(Beginning of ENTRIES SHOWN)

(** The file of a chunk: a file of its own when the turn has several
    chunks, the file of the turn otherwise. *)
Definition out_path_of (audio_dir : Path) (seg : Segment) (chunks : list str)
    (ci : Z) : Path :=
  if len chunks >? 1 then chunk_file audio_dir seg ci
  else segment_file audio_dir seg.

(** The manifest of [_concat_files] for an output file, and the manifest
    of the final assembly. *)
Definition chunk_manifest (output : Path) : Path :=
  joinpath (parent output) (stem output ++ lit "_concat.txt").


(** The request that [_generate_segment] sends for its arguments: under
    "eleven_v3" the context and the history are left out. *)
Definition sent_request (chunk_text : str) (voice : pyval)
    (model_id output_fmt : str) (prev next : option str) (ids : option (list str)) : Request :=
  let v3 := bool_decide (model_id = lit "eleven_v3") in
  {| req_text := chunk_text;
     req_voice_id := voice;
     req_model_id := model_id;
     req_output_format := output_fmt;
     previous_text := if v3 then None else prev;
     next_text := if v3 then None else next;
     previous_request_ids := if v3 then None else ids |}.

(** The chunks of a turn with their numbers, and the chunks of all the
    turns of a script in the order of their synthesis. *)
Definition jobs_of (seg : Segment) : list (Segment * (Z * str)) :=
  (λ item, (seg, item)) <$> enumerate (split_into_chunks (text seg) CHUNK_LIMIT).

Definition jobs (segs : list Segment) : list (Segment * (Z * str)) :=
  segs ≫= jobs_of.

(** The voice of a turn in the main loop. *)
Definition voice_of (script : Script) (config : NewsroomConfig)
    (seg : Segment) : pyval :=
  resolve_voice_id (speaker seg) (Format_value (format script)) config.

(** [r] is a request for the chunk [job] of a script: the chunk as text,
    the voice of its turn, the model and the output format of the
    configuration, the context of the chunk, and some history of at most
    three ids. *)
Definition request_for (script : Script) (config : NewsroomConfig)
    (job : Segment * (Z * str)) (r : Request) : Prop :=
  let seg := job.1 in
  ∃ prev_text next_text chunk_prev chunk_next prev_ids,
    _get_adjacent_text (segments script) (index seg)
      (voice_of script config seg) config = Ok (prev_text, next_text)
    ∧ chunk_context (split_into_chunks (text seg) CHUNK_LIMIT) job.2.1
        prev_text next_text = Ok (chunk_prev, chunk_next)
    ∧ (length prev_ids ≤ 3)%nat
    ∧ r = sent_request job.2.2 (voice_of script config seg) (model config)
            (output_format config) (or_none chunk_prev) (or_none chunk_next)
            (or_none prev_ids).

(End of ENTRIES SHOWN)

### TASK DIRECTIONS
Find how many lines above include "history", then write only that count.

### ANSWER TO THIS PROBLEM
2